| INSTRUCTIONS TO FOLLOW |
Nothing but the lines from the one with "repeat constructor; apply" down to the one with "Definition ex_seed_later : gset" should be returned, exactly and with both ends included, from the material below.

| RECORDS FOR THE TASK |
:::::
(* ===== verification/Engine.v ===== *)
(** * Engine: the process as the lifespan puts it together
    ([api/main.py], [api/deps.py], the two [runtime.py])

    Both broker adapters over their HTTP transports, with the durable store as
    the cancel fallback; the router each request is given; the background workers
    (heartbeats that sweep on a trip, reconcilers); start-up, shutdown and restart.
    The HTTP clients, the limiters' waits and pydantic's validators are parameters
    collected in [Wiring]. *)

From S2P Require Import Prelude Decimals Contracts StateMachine Events Store StoreInv StoreProps Config Cache Adapters Gates HandleRecovery Router RouterProps PyTime Liberator Reconciler ReconcileCore ReconcileCoreProps ReconcilerProps LiberatorProps StreamingPro SpReconciler SpProps SpWire Transport Runtime.
From stdpp Require Import base gmap strings list relations.
From Stdlib Require Import ZArith Lia.
Open Scope Z_scope.

Section engine.
Context {R V : Type} `{Coercions} `{RedisOps R} `{OrdersSchema}.
Abbreviation W := (world R V).
Abbreviation M := (M exn W).

(** Where the adapters keep their sessions, and the code outside the repository
    they call. *)
Record Wiring := {
  wi_lib : V -> LiberatorSession;
  wi_put_lib : LiberatorSession -> V -> V;
  wi_sp : V -> StreamingProSession;
  wi_put_sp : StreamingProSession -> V -> V;
  wi_lib_post : string -> list (string * json) -> M HttpOutcome;
  wi_lib_get : string -> M HttpOutcome;
  wi_sp_post : string -> list (string * json) -> M HttpOutcome;
  wi_sp_get : string -> M HttpOutcome;
  wi_lib_acquire : M unit;
  wi_sp_acquire : M unit;
  wi_validate_envelope : list (string * json) -> result exn LiberatorEnvelope;
  wi_validate_item : list (string * json) -> result exn VenueOrderItem;
  wi_validate_place : list (string * json) -> result exn BridgePlace;
  wi_worker_sleep : Z -> M unit;            (* asyncio.sleep of the workers, seconds *)
}.

Context (wi : Wiring).

(** *** The adapters over their transports *)

Abbreviation lib_json settings := (lib_get_json (wi_lib_get wi) (s_liberator_base_url settings)).
Abbreviation sp_jsonget settings := (sp_get_json (wi_sp_get wi) (s_streaming_pro_base_url settings)).

Definition make_liberator (settings : Settings) : BrokerAdapter R V :=
  LiberatorAdapter (wi_lib wi) (wi_put_lib wi)
    (lib_post (wi_lib_post wi) (s_liberator_base_url settings) (wi_validate_envelope wi))
    (lib_json settings) (wi_lib_acquire wi) (Some lib_resolve_order_from_store)
    (wi_validate_item wi) 1.

Definition make_streaming_pro (settings : Settings) : BrokerAdapter R V :=
  StreamingProAdapter (wi_sp wi) (wi_put_sp wi)
    (sp_post (wi_sp_post wi) (s_streaming_pro_base_url settings))
    (sp_jsonget settings) (wi_validate_place wi) (wi_sp_acquire wi)
    (Some sp_resolve_order_from_store) 2.

Definition lib_fetch (settings : Settings) : string -> M (list VenueOrderItem) :=
  fetch_venue_orders (lib_json settings) (wi_validate_item wi).
Definition sp_fetch (settings : Settings) : string -> Market -> M (list VenueOrderRow) :=
  sp_fetch_venue_orders (sp_jsonget settings).

Definition LiberatorSession_new (breaker_threshold : Z) : LiberatorSession :=
  {| ls_breaker := SessionCircuitBreaker_new breaker_threshold; ls_order_no_cache := ∅;
     ls_awaiting_order_no := ∅; ls_last_heartbeat_ok := None |}.
Definition StreamingProSession_new (breaker_threshold : Z) : StreamingProSession :=
  {| ss_breaker := SessionCircuitBreaker_new breaker_threshold; ss_order_ref_cache := ∅;
     ss_last_heartbeat_ok := None |}.

(** *** The process *)

Abbreviation Adapters := (Runtimes (BrokerAdapter R V) (BrokerAdapter R V)).
Definition no_runtimes : Adapters :=
  {| rn_liberator := None; rn_reconciler := false; rn_streaming_pro := None |}.

Record Node := {
  nd_settings : Settings;              (* [get_settings()]: read once per process *)
  nd_runtimes : Adapters;
  nd_workers : list Worker;
  nd_world : W;
}.

Definition with_world (w : W) (n : Node) : Node :=
  {| nd_settings := nd_settings n; nd_runtimes := nd_runtimes n; nd_workers := nd_workers n;
     nd_world := w |}.

(** [create_event_hub] *)
Definition create_event_hub (settings : Settings) (w : W) : W :=
  match w_hub w with
  | Some _ => w
  | None => set_hub (Some (EventHub_new (Z.to_nat (s_stream_ring_buffer_size settings))
                             (s_stream_subscriber_queue_size settings))) w
  end.

(** A created adapter starts with a fresh session: breaker closed, caches empty. *)
Definition fresh_sessions (settings : Settings) (rs rs' : Adapters) (w : W) : W :=
  let lib := match rn_liberator rs, rn_liberator rs' with
             | None, Some _ =>
                 wi_put_lib wi (LiberatorSession_new (s_liberator_circuit_breaker_threshold settings))
             | _, _ => id
             end in
  let sp := match rn_streaming_pro rs, rn_streaming_pro rs' with
            | None, Some _ =>
                wi_put_sp wi (StreamingProSession_new (s_streaming_pro_circuit_breaker_threshold settings))
            | _, _ => id
            end in
  set_venue (sp (lib (w_venue w))) w.

(** [lifespan], up to the yield. *)
Definition lifespan_start (settings : Settings) (n : Node) : result exn Node :=
  match assert_startup_declaration settings with
  | Err e => Err e
  | Ok _ =>
      let w := create_event_hub settings (nd_world n) in
      let rs0 := nd_runtimes n in
      let (_, rs1) := create_liberator_runtime make_liberator settings rs0 in
      let (ws1, rs2) := start_liberator_workers settings rs1 in
      let (_, rs3) := create_streaming_pro_runtime make_streaming_pro settings rs2 in
      let (ws2, rs4) := start_streaming_pro_workers settings rs3 in
      Ok {| nd_settings := settings; nd_runtimes := rs4; nd_workers := nd_workers n ++ ws1 ++ ws2;
            nd_world := fresh_sessions settings rs0 rs4 w |}
  end.

(** [lifespan], after the yield. *)
Definition lifespan_stop (n : Node) : Node :=
  {| nd_settings := nd_settings n;
     nd_runtimes := close_liberator_runtime (close_streaming_pro_runtime (nd_runtimes n));
     nd_workers := []; nd_world := set_hub None (nd_world n) |}.

(** [get_router_dep]; [base] gives what every router of the process shares (Redis,
    the sim adapter with its pricer, the market-data client, the clock). *)
Definition get_router_dep (n : Node) (base : OrderRouter R V) : OrderRouter R V := {|
  rt_settings := nd_settings n; rt_redis := rt_redis base; rt_sim := rt_sim base;
  rt_liberator := rn_liberator (nd_runtimes n);
  rt_streaming_pro := rn_streaming_pro (nd_runtimes n);
  rt_last_close := rt_last_close base;
  rt_handle_resolver := get_liberator_handle_resolver
    (resolve_order_now (lib_fetch (nd_settings n))) (nd_runtimes n);
  rt_sleep := rt_sleep base; rt_uuid4_hex := rt_uuid4_hex base |}.

(** [liberator/heartbeat.py] *)
Definition lib_heartbeat_pass (settings : Settings) (on_trip : M unit) : M bool :=
  heartbeat_pass (fun v => ls_breaker (wi_lib wi v))
    (fun b v => wi_put_lib wi (ls_set_breaker b (wi_lib wi v)) v)
    (lib_heartbeat (wi_lib wi) (wi_put_lib wi) (lib_json settings)) on_trip.

(** One iteration of a worker's [while True]: the pass, whatever it raises caught and
    logged, then the sleep, here an answer of the outside world. *)
Definition loop_iteration {A} (sleep : Z -> M unit) (interval_seconds : Z) (pass : M A) : M unit :=
  catch (pass ;;; ret tt) (fun _ => ret tt) ;;; sleep interval_seconds.

Definition lib_heartbeat_loop (sleep : Z -> M unit) (settings : Settings) (on_trip : M unit) : M unit :=
  loop_iteration sleep (s_liberator_heartbeat_interval_seconds settings)
    (lib_heartbeat_pass settings on_trip).
Definition lib_run (sleep : Z -> M unit) (settings : Settings) : M unit :=
  loop_iteration sleep (s_liberator_reconcile_interval_seconds settings)
    (reconcile_once (lib_fetch settings)).
Definition sp_heartbeat_loop (sleep : Z -> M unit) (settings : Settings) (on_trip : M unit) : M unit :=
  loop_iteration sleep (s_streaming_pro_heartbeat_interval_seconds settings)
    (sp_heartbeat_pass (wi_sp wi) (wi_put_sp wi) (sp_jsonget settings) on_trip).
Definition sp_run (sleep : Z -> M unit) (settings : Settings) : M unit :=
  loop_iteration sleep (s_streaming_pro_reconcile_interval_seconds settings)
    (sp_reconcile_once (sp_fetch settings)).

(** What the workers do, one iteration each. *)
Definition worker_pass (n : Node) (base : OrderRouter R V) (k : Worker) : M unit :=
  let settings := nd_settings n in
  let router := get_router_dep n base in
  match k, rn_liberator (nd_runtimes n), rn_streaming_pro (nd_runtimes n) with
  | LiberatorHeartbeat, Some a, _ =>
      lib_heartbeat_loop (wi_worker_sleep wi) settings (liberator_on_trip router a)
  | LiberatorLoop, Some _, _ => lib_run (wi_worker_sleep wi) settings
  | StreamingProHeartbeat, _, Some a =>
      sp_heartbeat_loop (wi_worker_sleep wi) settings (streaming_pro_on_trip router a)
  | StreamingProLoop, _, Some _ => sp_run (wi_worker_sleep wi) settings
  | _, _, _ => ret tt
  end.

(** One step of the process: a start (a failed one leaves the process down), a
    stop, a request through a router of this process, one pass of a running
    worker, or the outside world moving on. *)
Inductive engine_step (bases : OrderRouter R V -> Prop) : Node -> Node -> Prop :=
  | st_start settings n n' : nd_runtimes n = no_runtimes -> nd_workers n = [] ->
      lifespan_start settings n = Ok n' -> engine_step bases n n'
  | st_stop n : engine_step bases n (lifespan_stop n)
  | st_request base n w' : bases base ->
      request (eq (get_router_dep n base)) (nd_world n) w' ->
      engine_step bases n (with_world w' n)
  | st_worker base k n : bases base -> k ∈ nd_workers n ->
      engine_step bases n (with_world (worker_pass n base k (nd_world n)).2 n).

Definition powered_off (n : Node) : Prop :=
  nd_runtimes n = no_runtimes /\ nd_workers n = [] /\ w_db (nd_world n) = db_empty.
End engine.
(* ===== verification/EngineExamples.v ===== *)
(** * EngineExamples: one live process, from boot to a reconciled fill *)

From S2P Require Import Prelude Decimals Contracts StateMachine Events Store StoreInv StoreProps Config Cache Adapters Gates HandleRecovery Router RouterProps CancelAmend SimLifecycle RouterExamples PyTime Liberator Reconciler ReconcilerExamples LiberatorExamples StreamingPro SpReconciler Transport SpExamples Runtime Engine EngineProps.
From stdpp Require Import base gmap strings list relations.
From Stdlib Require Import ZArith Lia.
Open Scope Z_scope.

Definition Sessions : Type := LiberatorSession * StreamingProSession.
Abbreviation W := (world ExRedis Sessions).

(** The Liberator bridge accepts without an order number; its book lists the
    order, unmatched for thirty seconds and then 40 of 100. *)
Definition ex_book (matched : Z) : json :=
  JObj [("data"%string, JObj [("result"%string, JObj [("list"%string, JList [JObj [("m"%string, JInt matched)]])])])].

(** Stands for pydantic's row validation of the one-row book above. *)
Definition ex_validate (raw : list (string * json)) : result exn VenueOrderItem :=
  match jget "m" raw with
  | JInt m => Ok (venue_row "V7" m (100 - m) 0 "O")
  | _ => Err (ValueError "invalid row")
  end.

Definition answers (body : json) : HttpOutcome :=
  Answered {| rs_status_code := 200; rs_json := Some body |}.

Definition ex_wiring : Wiring (R := ExRedis) (V := Sessions) := {|
  wi_lib := fst; wi_put_lib := fun s v => (s, v.2);
  wi_sp := snd; wi_put_sp := fun s v => (v.1, s);
  wi_lib_post := fun _ _ => ret (answers (JObj []));
  wi_lib_get := fun _ w => (Ok (answers (ex_book (if w_now w <? 30000000 then 0 else 40))), w);
  wi_sp_post := fun _ _ => ret (HttpError "ConnectError()");
  wi_sp_get := fun _ => ret (HttpError "ConnectError()");
  wi_lib_acquire := ret tt; wi_sp_acquire := ret tt;
  wi_validate_envelope := fun _ => Ok (accepted JNull);
  wi_validate_item := ex_validate;
  wi_validate_place := fun _ => Err ValidationError;
  wi_worker_sleep := fun _ => ret tt |}.

Lemma ex_wiring_ok : wiring_ok ex_wiring.
Proof. split; intros; try apply (respects_ret (on_db eq)). intros w. reflexivity. Qed.

Definition ex_live_settings : Settings :=
  deployment false Stage.MICRO_LIVE ["acct"%string] (Some "full"%string) None
    (Some "lib-key"%string) (Some "sp-key"%string) Settings_default.

Definition ex_shared : OrderRouter ExRedis Sessions := {|
  rt_settings := ex_live_settings; rt_redis := true; rt_sim := ex_sim;
  rt_liberator := None; rt_streaming_pro := None; rt_last_close := None;
  rt_handle_resolver := None; rt_sleep := ex_sleep;
  rt_uuid4_hex := fun _ => "token"%string |}.

Lemma ex_shared_ok : router_ok ex_shared.
Proof.
  split; try discriminate.
  - apply sim_adapter_ok, _.
  - intros d. apply respects_modify. intros w. unfold on_db. reflexivity.
Qed.

(** Off, booted, an order submitted, forty seconds later, reconciled. *)
Definition ex_off : Node := {|
  nd_settings := Settings_default; nd_runtimes := no_runtimes; nd_workers := [];
  nd_world := {| w_db := db_empty; w_hub := None; w_redis := w_redis ex_rworld;
                 w_venue := (LiberatorSession_new 3, StreamingProSession_new 3);
                 w_now := 1000; w_entropy := 0 |} |}.
Definition ex_up : Node :=
  match lifespan_start ex_wiring ex_live_settings ex_off with Ok n => n | Err _ => ex_off end.
Definition ex_placed : Node :=
  with_world (submit (get_router_dep ex_wiring ex_up ex_shared) (lib_order "c1") None (nd_world ex_up)).2
    ex_up.
Definition ex_minute_on : Node := with_world (set_now 40000000 (nd_world ex_placed)) ex_placed.
Definition ex_settled : Node :=
  with_world (worker_pass ex_wiring ex_minute_on ex_shared LiberatorLoop (nd_world ex_minute_on)).2
    ex_minute_on.

Abbreviation step := (engine_step ex_wiring (eq ex_shared)).

Lemma ex_boots : rtc step ex_off ex_up.
Proof.
  apply rtc_once, (st_start _ _ ex_live_settings); [reflexivity..|]. unfold ex_up, lifespan_start.
  assert (assert_startup_declaration ex_live_settings = Ok tt) as -> by (vm_compute; reflexivity).
  by repeat case_match.
Qed.

Lemma ex_serves : rtc step ex_off ex_placed.
Proof.
  eapply rtc_r; [exact ex_boots|]. apply (st_request _ _ ex_shared); [reflexivity|].
  apply rq_submit. reflexivity.
Qed.

Lemma ex_repairs : rtc step ex_placed ex_settled.
Proof.
  apply (rtc_l _ _ ex_minute_on).
  - apply (st_request _ _ ex_shared); [reflexivity|]. by apply rq_world.
  - apply rtc_once, (st_worker _ _ ex_shared); [reflexivity|].
    apply memb_spec. vm_compute. reflexivity.
Qed.

Lemma ex_powered_off : powered_off ex_off.
Proof. by split. Qed.

Lemma ex_shared_only b : ex_shared = b -> router_ok b.
Proof. intros <-. exact ex_shared_ok. Qed.

Lemma attached_engine_durable_witness :
  db_wf (w_db (nd_world ex_settled)) /\
  evo (w_db (nd_world ex_placed)) (w_db (nd_world ex_settled)) /\
  in_state "c1" OrderState.NEW (w_db (nd_world ex_placed)) /\
  in_state "c1" OrderState.PARTIALLY_FILLED (w_db (nd_world ex_settled)).
Proof.
  destruct (attached_engine_durable ex_wiring ex_wiring_ok (eq ex_shared) ex_off ex_placed ex_settled
    ex_shared_only ex_powered_off ex_serves ex_repairs) as (_ & Hw & He).
  split; [exact Hw|]. split; [exact He|]. split; vm_compute; reflexivity.
Defined.

(* ===== verification/WireExamples.v ===== *)
(** * WireExamples: concrete streams read by a client *)

From S2P Require Import Prelude Decimals Contracts PyTime PyIso Json JsonProps PyText Events Store StoreProps Cache RouterExamples Api Streams StreamsProps Wire WireProps.
From stdpp Require Import base gmap strings list relations.
From Stdlib Require Import ZArith Lia.
Open Scope Z_scope.

Lemma ex_event_text n : event_text (ex_event n).
Proof. split_and!; [apply literal_text; vm_compute; reflexivity|done..]. Qed.

(** A resync notice, two events around a keep-alive, and the cursor sent back. *)
Definition ex_frames : list Frame := [ResyncRequired 1; EventFrame (ex_event 2); KeepAlive; EventFrame (ex_event 7)].

Lemma client_reads_stream_witness :
  let client := sse_read (sse_body (order_frame_text (fun us => isoformat (utc us))) ex_frames) in
  map (fun m => of_codes (me_event m)) (rd_out client) = ["resync_required"; "NEW"; "NEW"]%string /\
  _parse_cursor (fun _ => Some (of_codes (rd_last_id client))) None = Ok 7.
Proof.
  destruct (client_reads_stream (fun us => isoformat (utc us)) (fun us => isoformat_text (utc us)) ex_frames) as [Hm Hc].
  { repeat constructor; apply ex_event_text. }
  split.
  - apply (f_equal (map fst)) in Hm. rewrite !map_map in Hm. exact Hm.
  - by apply (Hc (ex_event 7)).
Defined.

(** ** A reconnect *)

Definition opened_at (seeded : gset string) (after : Z) (h : EventHub) (hist : list OrderUpdateEvent) : Run :=
  let '(frames, st, h1) := stream_open (Some "s1"%string) None after seeded h in
  {| rn_hub := h1; rn_hist := hist; rn_stream := st; rn_out := frames |}.

(** The strategy's orders: A, there from the start, and B, first seen between the two
    connections; C is another strategy's. *)
Definition ex_mine (c : string) : bool := memb c ["A"; "B"]%string.
Definition ex_seed : gset string := {["A"]}%string.
Definition ex_seed_later : gset string := {["A"; "B"]}%string.

Definition ex_hist : list OrderUpdateEvent := [ex_event 1; ex_event 2; ex_event 3].
Definition ex_first : Run := opened_at ex_seed 1 (ex_hub 3) ex_hist.
Definition ex_hub_b : EventHub := publish (ex_hub 3) 0 "B" OrderState.NEW None None None None None.
Definition ex_hub_later : EventHub := publish ex_hub_b 0 "C" OrderState.NEW None None None None None.
Definition ex_missed : list OrderUpdateEvent :=
  [publish_event (ex_hub 3) 0 "B" OrderState.NEW None None None None None;
   publish_event ex_hub_b 0 "C" OrderState.NEW None None None None None].
Definition ex_second : Run := opened_at ex_seed_later 3 ex_hub_later (ex_hist ++ ex_missed).

Abbreviation ex_connection := (connection (Some "s1"%string) None ex_mine).

Lemma ex_seed_right seeded hist :
  (forall c, c ∈ seeded -> ex_mine c = true) ->
  Forall (fun e => ev_strategy_id e = None /\ (ex_mine (ev_client_order_id e) = true -> ev_client_order_id e ∈ seeded)) hist ->
  seed_right (Some "s1"%string) ex_mine seeded hist hist.
Proof.
  intros Hs Hh. rewrite Forall_forall in Hh. simpl. rewrite drop_all. split_and!; [done| | |].
  - intros e He E. destruct (Hh e He). congruence.
  - intros e He Hm. left. by apply (Hh e He).
  - intros pre e post E. by destruct pre.
Qed.

Lemma ex_first_connection : ex_connection ex_seed (ex_hub 3) ex_hist 1 ex_first.
Proof.
  split.
  - split; [exact ex_hub_hist|simpl; lia|simpl; lia|constructor].
  - eexists _, _, _. split; [reflexivity|]. split; [|apply rtc_refl].
    intros n [i Hi]%list_elem_of_lookup. by destruct i as [|[|i]].
  - reflexivity.
  - intros s Hs. vm_compute in Hs. by injection Hs as <-.
  - apply ex_seed_right; [intros c ->%elem_of_singleton; reflexivity|].
    repeat (apply Forall_cons_2; [split; [reflexivity | intros _; apply elem_of_singleton; reflexivity]|]). constructor.
Qed.

Lemma ex_second_connection : ex_connection ex_seed_later ex_hub_later (rn_hist ex_first ++ ex_missed) 3 ex_second.
Proof.
  split.
  - split; [|simpl; lia|simpl; lia|constructor].
    exact (hub_hist_publish _ _ 0 "C" OrderState.NEW None None None None None
      (hub_hist_publish _ _ 0 "B" OrderState.NEW None None None None None ex_hub_hist)).
  - eexists _, _, _. split; [reflexivity|]. split; [|apply rtc_refl].
    intros n [i Hi]%list_elem_of_lookup. by destruct i as [|[|i]].
  - reflexivity.
  - intros s Hs. vm_compute in Hs. by injection Hs as <-.
  - apply ex_seed_right; [set_unfold; intros c [->| ->]; reflexivity|].
    repeat (apply Forall_cons_2; [split; [reflexivity |
      first [discriminate | intros _; set_unfold; auto]]|]). constructor.
Qed.

(** Events 2 and 3 on the first connection; of the two published in between, B's on the
    second and C's not. *)
Lemma reconnect_loses_nothing_witness :
  exists base, sent (rn_out ex_first) ++ sent (rn_out ex_second) ++
      List.filter (admits (Some "s1"%string) None ex_mine) (pending ex_second) =
    List.filter (admits (Some "s1"%string) None ex_mine) (drop base (rn_hist ex_second)) /\ base = 1%nat /\
    map ev_seq (sent (rn_out ex_first) ++ sent (rn_out ex_second)) = [2; 3; 4] /\
    length (rn_hist ex_second) = 5%nat.
Proof.
  destruct (reconnect_loses_nothing (Some "s1"%string) None ex_mine (fun us => isoformat (utc us))
    (fun us => isoformat_text (utc us)) ex_seed (ex_hub 3) ex_hist (fun _ => None) (Some 1) 1 ex_first
    ex_seed_later ex_hub_later ex_missed (fun _ => Some (of_codes (rd_last_id (sse_read
       (sse_body (order_frame_text (fun us => isoformat (utc us))) (rn_out ex_first)))))) 3 ex_second
    eq_refl ex_first_connection) as (base & He & _ & Hb).
  - change (Forall frame_ok [EventFrame (ex_event 2); EventFrame (ex_event 3)]).
    apply Forall_cons_2; [apply ex_event_text|]. apply Forall_cons_2; [apply ex_event_text|constructor].
  - left. discriminate.
  - reflexivity.
  - vm_compute. reflexivity.
  - exact ex_second_connection.
  - exists base. specialize (Hb ltac:(simpl; lia)). subst base. split; [exact He|]. repeat split.
Defined.

(** ** An export *)

Lemma export_reads_back_witness :
  exists rows name body, audit_export as_utc None None None ex_w1 = (Ok (name, body), ex_w1) /\
    ndjson_read body = map (fun r => Some (export_record r)) rows /\ (2 <= length rows)%nat /\
    name = "audit_all_all.ndjson"%string.
Proof.
  destruct (export_reads_back ex_w1 as_utc None None None) as (rows & name & body & Hr & Ha & Hb).
  - apply Forall_forall. let l := eval vm_compute in (export_join (w_db ex_w1)) in
      change (Forall row_text l).
    repeat (apply Forall_cons_2; [split_and!|]); [..|constructor].
    all: try (apply literal_text; vm_compute; reflexivity).
    all: try (intros s Hs; cbn in Hs; first [discriminate Hs | injection Hs as <-; apply literal_text; vm_compute; reflexivity]).
    all: cbn; clean_obj.
  - exists rows, name, body. split; [exact Ha|]. split; [exact Hb|].
    vm_compute in Hr. injection Hr as <-. split; [simpl; lia|]. vm_compute in Ha. by injection Ha as <- _.
Defined.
:::::
| RESULT |
  { repeat constructor; apply ex_event_text. }
  split.
  - apply (f_equal (map fst)) in Hm. rewrite !map_map in Hm. exact Hm.
  - by apply (Hc (ex_event 7)).
Defined.

(** ** A reconnect *)

Definition opened_at (seeded : gset string) (after : Z) (h : EventHub) (hist : list OrderUpdateEvent) : Run :=
  let '(frames, st, h1) := stream_open (Some "s1"%string) None after seeded h in
  {| rn_hub := h1; rn_hist := hist; rn_stream := st; rn_out := frames |}.

(** The strategy's orders: A, there from the start, and B, first seen between the two
    connections; C is another strategy's. *)
Definition ex_mine (c : string) : bool := memb c ["A"; "B"]%string.
Definition ex_seed : gset string := {["A"]}%string.
Definition ex_seed_later : gset string := {["A"; "B"]}%string.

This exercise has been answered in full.